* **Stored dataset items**
************

(** ** One pass, by what the command did *)

(** The row of the claimed job after a pass, from the exit code and the
    streams that [run_command] returned. *)
Lemma worker_iteration_row (w : world) (poll_interval start : Q)
    (c : Snapshot.t) (code : Z) (out err : string) (r : job) :
  result_of claim_one_job w = Some c ->
  result_of (run_command (Snapshot.command c) (Snapshot.timeout_seconds c))
    (world_after claim_one_job w) = (code, out, err) ->
  In r (jobs (world_after (worker_iteration poll_interval start) w)) ->
  id r = Snapshot.id c ->
  (code = 0 /\ state r = completed /\
   last_output r = Some (Text.slice_to 5000 (out ++ err))) \/
  (code <> 0 /\
   attempts r = Snapshot.attempts c + 1 /\
   last_output r
   = Some (Text.slice_to 5000 (Text.or_else (out ++ err) "Unknown error")) /\
   ((state r = dead /\ last_error r = Some "Max retries exceeded") \/
    (state r = pending /\ last_error r = Some "Job failed"))).
Proof.
  unfold result_of, world_after. rewrite worker_iteration_unfold.
  destruct (claim_one_job w) as [claimed w1]. cbn [fst snd].
  intros Hc. subst claimed.
  destruct (run_command _ _ w1) as [res w2]. cbn [fst snd].
  intros Hr. subst res.
  unfold time_time, bind, utcnow, ret. cbn [fst snd].
  set (w3 := mkWorld _ _ _ _ _ _). set (dur := (_ - start)%Q).
  unfold time_sleep. cbn [snd advance jobs].
  assert (Ho : forall s, Text.or_else s "" = s) by (intros []; reflexivity).
  rewrite !Ho. intros Hin Hid.
  destruct (Z.eqb_spec code 0) as [E|E].
  - left. unfold world_after in Hin. rewrite update_job_success_unfold in Hin.
    destruct (now_iso w3) as [n3 w4]. cbn [fst snd] in Hin.
    change (jobs (with_jobs ?x _)) with x in Hin.
    apply sql_update_in in Hin. destruct Hin as [r0 [_ Er]].
    destruct (String.eqb (id r0) (Snapshot.id c)) eqn:H0.
    + subst r. repeat split; auto.
    + subst r. apply String.eqb_neq in H0. contradiction.
  - right. unfold world_after in Hin. rewrite update_job_failure_unfold in Hin.
    cbv zeta in Hin. destruct (now_iso w3) as [n3 w4].
    destruct (utcnow w4) as [t4 w5]. cbn [fst snd] in Hin.
    change (jobs (with_jobs ?x _)) with x in Hin.
    apply sql_update_in in Hin. destruct Hin as [r0 [_ Er]].
    destruct (String.eqb (id r0) (Snapshot.id c)) eqn:H0.
    + subst r.
      destruct (Snapshot.max_retries c <? Snapshot.attempts c + 1);
        (split; [exact E|]); (split; [reflexivity|]);
        (split; [reflexivity|]); [left|right]; split; reflexivity.
    + subst r. apply String.eqb_neq in H0. contradiction.
Qed.

(** X21.  A job whose command timed out is never marked completed: its row
    counts one more attempt and becomes pending or dead, the text
    "Timeout after N seconds" goes to [last_output], and [last_error] is
    "Job failed" or "Max retries exceeded", not the timeout text. *)
Theorem timeout_is_recorded_as_failure (w : world) (poll_interval start : Q)
    (c : Snapshot.t) (r : job) :
  result_of claim_one_job w = Some c ->
  let w1 := world_after claim_one_job w in
  let N := Snapshot.timeout_seconds c in
  fst (subprocess_run (sys w1) (Snapshot.command c) N (clock w1))
  = TimeoutExpired ->
  In r (jobs (world_after (worker_iteration poll_interval start) w)) ->
  id r = Snapshot.id c ->
  attempts r = Snapshot.attempts c + 1 /\
  last_output r
  = Some (Text.slice_to 5000
            ("Timeout after " ++ Text.str_int N ++ " seconds")) /\
  ((state r = dead /\ last_error r = Some "Max retries exceeded") \/
   (state r = pending /\ last_error r = Some "Job failed")).
Proof.
  intros Hc w1 N Hto Hin Hid.
  assert (Hrun : result_of (run_command (Snapshot.command c) N) w1
                 = (124, "", "Timeout after " ++ Text.str_int N ++ " seconds")).
  { unfold result_of, run_command.
    destruct (subprocess_run (sys w1) (Snapshot.command c) N (clock w1))
      as [o e]. cbn [fst] in *. subst o. reflexivity. }
  destruct (worker_iteration_row w poll_interval start c _ _ _ r Hc Hrun Hin Hid)
    as [[H0 _]|[_ [Ha [Ho Hs]]]]; [discriminate H0|].
  split; [exact Ha|]. split; [|exact Hs].
  rewrite Ho. reflexivity.
Qed.

Lemma timeout_is_recorded_as_failure_witness :
  let slow :=
    Demo.row "f0000006" "sleep 5" pending 0 "2025-01-01T10:00:04.000100Z"
      None in
  let w := Demo.world_of [slow] in
  let r := nth 0 (jobs (world_after (worker_iteration 1 0) w)) slow in
  result_of claim_one_job w = Some (snapshot slow) /\
  last_output r = Some "Timeout after 30 seconds" /\
  (state r = dead \/ state r = pending).
Proof.
  cbv zeta. split; [reflexivity|].
  destruct (timeout_is_recorded_as_failure
              (Demo.world_of
                 [Demo.row "f0000006" "sleep 5" pending 0
                    "2025-01-01T10:00:04.000100Z" None])
              1 0 _
              (nth 0 (jobs (world_after (worker_iteration 1 0)
                              (Demo.world_of
                                 [Demo.row "f0000006" "sleep 5" pending 0
                                    "2025-01-01T10:00:04.000100Z" None])))
                 (Demo.row "f0000006" "sleep 5" pending 0
                    "2025-01-01T10:00:04.000100Z" None))
              eq_refl eq_refl) as [_ [Ho Hs]].
  - vm_compute. left. reflexivity.
  - vm_compute. reflexivity.
  - split; [rewrite Ho; reflexivity|].
    destruct Hs as [[H _]|[H _]]; [left|right]; exact H.
Defined.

************

* **Task details**
All entries are to be retyped with no difference from the original.

* **Output of the task**
(** ** One pass, by what the command did *)

(** The row of the claimed job after a pass, from the exit code and the
    streams that [run_command] returned. *)
Lemma worker_iteration_row (w : world) (poll_interval start : Q)
    (c : Snapshot.t) (code : Z) (out err : string) (r : job) :
  result_of claim_one_job w = Some c ->
  result_of (run_command (Snapshot.command c) (Snapshot.timeout_seconds c))
    (world_after claim_one_job w) = (code, out, err) ->
  In r (jobs (world_after (worker_iteration poll_interval start) w)) ->
  id r = Snapshot.id c ->
  (code = 0 /\ state r = completed /\
   last_output r = Some (Text.slice_to 5000 (out ++ err))) \/
  (code <> 0 /\
   attempts r = Snapshot.attempts c + 1 /\
   last_output r
   = Some (Text.slice_to 5000 (Text.or_else (out ++ err) "Unknown error")) /\
   ((state r = dead /\ last_error r = Some "Max retries exceeded") \/
    (state r = pending /\ last_error r = Some "Job failed"))).
Proof.
  unfold result_of, world_after. rewrite worker_iteration_unfold.
  destruct (claim_one_job w) as [claimed w1]. cbn [fst snd].
  intros Hc. subst claimed.
  destruct (run_command _ _ w1) as [res w2]. cbn [fst snd].
  intros Hr. subst res.
  unfold time_time, bind, utcnow, ret. cbn [fst snd].
  set (w3 := mkWorld _ _ _ _ _ _). set (dur := (_ - start)%Q).
  unfold time_sleep. cbn [snd advance jobs].
  assert (Ho : forall s, Text.or_else s "" = s) by (intros []; reflexivity).
  rewrite !Ho. intros Hin Hid.
  destruct (Z.eqb_spec code 0) as [E|E].
  - left. unfold world_after in Hin. rewrite update_job_success_unfold in Hin.
    destruct (now_iso w3) as [n3 w4]. cbn [fst snd] in Hin.
    change (jobs (with_jobs ?x _)) with x in Hin.
    apply sql_update_in in Hin. destruct Hin as [r0 [_ Er]].
    destruct (String.eqb (id r0) (Snapshot.id c)) eqn:H0.
    + subst r. repeat split; auto.
    + subst r. apply String.eqb_neq in H0. contradiction.
  - right. unfold world_after in Hin. rewrite update_job_failure_unfold in Hin.
    cbv zeta in Hin. destruct (now_iso w3) as [n3 w4].
    destruct (utcnow w4) as [t4 w5]. cbn [fst snd] in Hin.
    change (jobs (with_jobs ?x _)) with x in Hin.
    apply sql_update_in in Hin. destruct Hin as [r0 [_ Er]].
    destruct (String.eqb (id r0) (Snapshot.id c)) eqn:H0.
    + subst r.
      destruct (Snapshot.max_retries c <? Snapshot.attempts c + 1);
        (split; [exact E|]); (split; [reflexivity|]);
        (split; [reflexivity|]); [left|right]; split; reflexivity.
    + subst r. apply String.eqb_neq in H0. contradiction.
Qed.

(** X21.  A job whose command timed out is never marked completed: its row
    counts one more attempt and becomes pending or dead, the text
    "Timeout after N seconds" goes to [last_output], and [last_error] is
    "Job failed" or "Max retries exceeded", not the timeout text. *)
Theorem timeout_is_recorded_as_failure (w : world) (poll_interval start : Q)
    (c : Snapshot.t) (r : job) :
  result_of claim_one_job w = Some c ->
  let w1 := world_after claim_one_job w in
  let N := Snapshot.timeout_seconds c in
  fst (subprocess_run (sys w1) (Snapshot.command c) N (clock w1))
  = TimeoutExpired ->
  In r (jobs (world_after (worker_iteration poll_interval start) w)) ->
  id r = Snapshot.id c ->
  attempts r = Snapshot.attempts c + 1 /\
  last_output r
  = Some (Text.slice_to 5000
            ("Timeout after " ++ Text.str_int N ++ " seconds")) /\
  ((state r = dead /\ last_error r = Some "Max retries exceeded") \/
   (state r = pending /\ last_error r = Some "Job failed")).
Proof.
  intros Hc w1 N Hto Hin Hid.
  assert (Hrun : result_of (run_command (Snapshot.command c) N) w1
                 = (124, "", "Timeout after " ++ Text.str_int N ++ " seconds")).
  { unfold result_of, run_command.
    destruct (subprocess_run (sys w1) (Snapshot.command c) N (clock w1))
      as [o e]. cbn [fst] in *. subst o. reflexivity. }
  destruct (worker_iteration_row w poll_interval start c _ _ _ r Hc Hrun Hin Hid)
    as [[H0 _]|[_ [Ha [Ho Hs]]]]; [discriminate H0|].
  split; [exact Ha|]. split; [|exact Hs].
  rewrite Ho. reflexivity.
Qed.

Lemma timeout_is_recorded_as_failure_witness :
  let slow :=
    Demo.row "f0000006" "sleep 5" pending 0 "2025-01-01T10:00:04.000100Z"
      None in
  let w := Demo.world_of [slow] in
  let r := nth 0 (jobs (world_after (worker_iteration 1 0) w)) slow in
  result_of claim_one_job w = Some (snapshot slow) /\
  last_output r = Some "Timeout after 30 seconds" /\
  (state r = dead \/ state r = pending).
Proof.
  cbv zeta. split; [reflexivity|].
  destruct (timeout_is_recorded_as_failure
              (Demo.world_of
                 [Demo.row "f0000006" "sleep 5" pending 0
                    "2025-01-01T10:00:04.000100Z" None])
              1 0 _
              (nth 0 (jobs (world_after (worker_iteration 1 0)
                              (Demo.world_of
                                 [Demo.row "f0000006" "sleep 5" pending 0
                                    "2025-01-01T10:00:04.000100Z" None])))
                 (Demo.row "f0000006" "sleep 5" pending 0
                    "2025-01-01T10:00:04.000100Z" None))
              eq_refl eq_refl) as [_ [Ho Hs]].
  - vm_compute. left. reflexivity.
  - vm_compute. reflexivity.
  - split; [rewrite Ho; reflexivity|].
    destruct Hs as [[H _]|[H _]]; [left|right]; exact H.
Defined.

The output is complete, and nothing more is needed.